(Provided records Opens)

(** The shapes of the method entries of one upsert. *)
Lemma upsert_calls (client : TaskadeClient) (content : string) (st : state F) :
  exists cs,
    calls_of (trace (snd (upsert cfg net client content st)))
    = (calls_of (trace st) ++ cs)%list
    /\ ((exists id, cs = [CallUpdateTask id content])
        \/ cs = [CallFindTaskByTitle (TASKADE_PROJECT_ID cfg) DASHBOARD_TITLE;
                 CallListTasks (TASKADE_PROJECT_ID cfg)]
        \/ (exists id,
               cs = [CallFindTaskByTitle (TASKADE_PROJECT_ID cfg) DASHBOARD_TITLE;
                     CallListTasks (TASKADE_PROJECT_ID cfg);
                     CallUpdateTask id content])
        \/ cs = [CallFindTaskByTitle (TASKADE_PROJECT_ID cfg) DASHBOARD_TITLE;
                 CallListTasks (TASKADE_PROJECT_ID cfg);
                 CallCreateTask (TASKADE_PROJECT_ID cfg) content DASHBOARD_TITLE]).
Proof.
  assert (Hcreate : enters (create_new cfg net client content)
                      [CallCreateTask (TASKADE_PROJECT_ID cfg) content
                                      DASHBOARD_TITLE]).
  { unfold create_new. intros s.
    unfold bind at 1. unfold log at 1, emit at 1.
    assert (H : enters (bind (create_task cfg net client (TASKADE_PROJECT_ID cfg)
                                content (Some DASHBOARD_TITLE))
                             (fun created =>
                                bind (lift (id_of created))
                                  (fun new_id =>
                                     bind (if PyStr.truthy new_id
                                           then bind (log INFO (LogCreatedId new_id))
                                                  (fun _ => print_task_id new_id)
                                           else log WARNING LogCreatedNoId)
                                          (fun _ => ret 0%Z))))
                       [CallCreateTask (TASKADE_PROJECT_ID cfg) content
                                       DASHBOARD_TITLE]).
    { apply enters_bind_silent; [apply create_task_enters|].
      intros created. unfold print_task_id. hush. }
    rewrite H. unfold push. cbn [trace]. rewrite calls_of_app. cbn.
    now rewrite app_nil_r. }
  unfold upsert.
  destruct (PyStr.truthy (if PyStr.truthy (TASKADE_TASK_ID cfg)
                          then str_strip (TASKADE_TASK_ID cfg) else "")).
  - (* a configured identifier *)
    eexists. split; [|left; eexists; reflexivity].
    unfold bind at 1. unfold log at 1, emit at 1.
    assert (H : enters (bind (update_task cfg net client
                                (if PyStr.truthy (TASKADE_TASK_ID cfg)
                                 then str_strip (TASKADE_TASK_ID cfg) else "")
                                content)
                             (fun _ => bind (log INFO LogUpdateComplete)
                                            (fun _ => ret 0%Z)))
                       [CallUpdateTask
                          (if PyStr.truthy (TASKADE_TASK_ID cfg)
                           then str_strip (TASKADE_TASK_ID cfg) else "")
                          content]).
    { apply enters_bind_silent; [apply update_task_enters|]. intros _. hush. }
    rewrite H. unfold push. cbn [trace]. rewrite calls_of_app. cbn.
    now rewrite app_nil_r.
  - (* the search *)
    unfold bind at 1. unfold log at 1, emit at 1.
    set (s1 := push _ st).
    assert (Hs1 : calls_of (trace s1) = calls_of (trace st)).
    { subst s1. unfold push. cbn [trace]. rewrite calls_of_app. cbn.
      now rewrite app_nil_r. }
    unfold bind at 1.
    pose proof (find_task_by_title_enters client (TASKADE_PROJECT_ID cfg)
                  DASHBOARD_TITLE s1) as Hfind.
    rewrite Hs1 in Hfind.
    destruct (find_task_by_title cfg net client (TASKADE_PROJECT_ID cfg)
                DASHBOARD_TITLE s1) as [[existing|e] s2]; cbn [snd] in Hfind.
    + assert (Hc : calls_of (trace (snd (create_new cfg net client content s2)))
                   = (calls_of (trace st)
                        ++ [CallFindTaskByTitle (TASKADE_PROJECT_ID cfg) DASHBOARD_TITLE;
                            CallListTasks (TASKADE_PROJECT_ID cfg);
                            CallCreateTask (TASKADE_PROJECT_ID cfg) content
                                           DASHBOARD_TITLE])%list).
      { rewrite Hcreate, Hfind. now rewrite <- app_assoc. }
      destruct existing as [it|]; [|eexists; split; [exact Hc | auto]].
      destruct (py_truthy it); [|eexists; split; [exact Hc | auto]].
      unfold bind at 1. unfold lift at 1.
      destruct (id_of it) as [discovered_id|e].
      * destruct (negb (PyStr.truthy discovered_id)).
        -- eexists. split; [|right; right; right; reflexivity].
           unfold bind at 1. unfold log at 1, emit at 1.
           rewrite Hcreate. unfold push. cbn [trace].
           rewrite calls_of_app, Hfind. cbn.
           now rewrite app_nil_r, <- app_assoc.
        -- eexists. split; [|right; right; left; eexists; reflexivity].
           unfold bind at 1. unfold log at 1, emit at 1.
           assert (H : enters (bind (update_task cfg net client discovered_id content)
                                    (fun _ => bind (print_task_id discovered_id)
                                                   (fun _ => ret 0%Z)))
                              [CallUpdateTask discovered_id content]).
           { apply enters_bind_silent; [apply update_task_enters|].
             intros _. unfold print_task_id. hush. }
           rewrite H. unfold push. cbn [trace].
           rewrite calls_of_app, Hfind. cbn.
           now rewrite app_nil_r, <- app_assoc.
      * eexists. split; [exact Hfind | auto].
    + eexists. split; [exact Hfind | auto].
Qed.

(Provided records Closes)

*Work to complete*.
Beginning at the first line of the data above, retype each line until you reach the line containing "assert (H : enters (bind (create_task", and include that one too. Add nothing else.

*Response to this exercise*.
(** The shapes of the method entries of one upsert. *)
Lemma upsert_calls (client : TaskadeClient) (content : string) (st : state F) :
  exists cs,
    calls_of (trace (snd (upsert cfg net client content st)))
    = (calls_of (trace st) ++ cs)%list
    /\ ((exists id, cs = [CallUpdateTask id content])
        \/ cs = [CallFindTaskByTitle (TASKADE_PROJECT_ID cfg) DASHBOARD_TITLE;
                 CallListTasks (TASKADE_PROJECT_ID cfg)]
        \/ (exists id,
               cs = [CallFindTaskByTitle (TASKADE_PROJECT_ID cfg) DASHBOARD_TITLE;
                     CallListTasks (TASKADE_PROJECT_ID cfg);
                     CallUpdateTask id content])
        \/ cs = [CallFindTaskByTitle (TASKADE_PROJECT_ID cfg) DASHBOARD_TITLE;
                 CallListTasks (TASKADE_PROJECT_ID cfg);
                 CallCreateTask (TASKADE_PROJECT_ID cfg) content DASHBOARD_TITLE]).
Proof.
  assert (Hcreate : enters (create_new cfg net client content)
                      [CallCreateTask (TASKADE_PROJECT_ID cfg) content
                                      DASHBOARD_TITLE]).
  { unfold create_new. intros s.
    unfold bind at 1. unfold log at 1, emit at 1.
    assert (H : enters (bind (create_task cfg net client (TASKADE_PROJECT_ID cfg)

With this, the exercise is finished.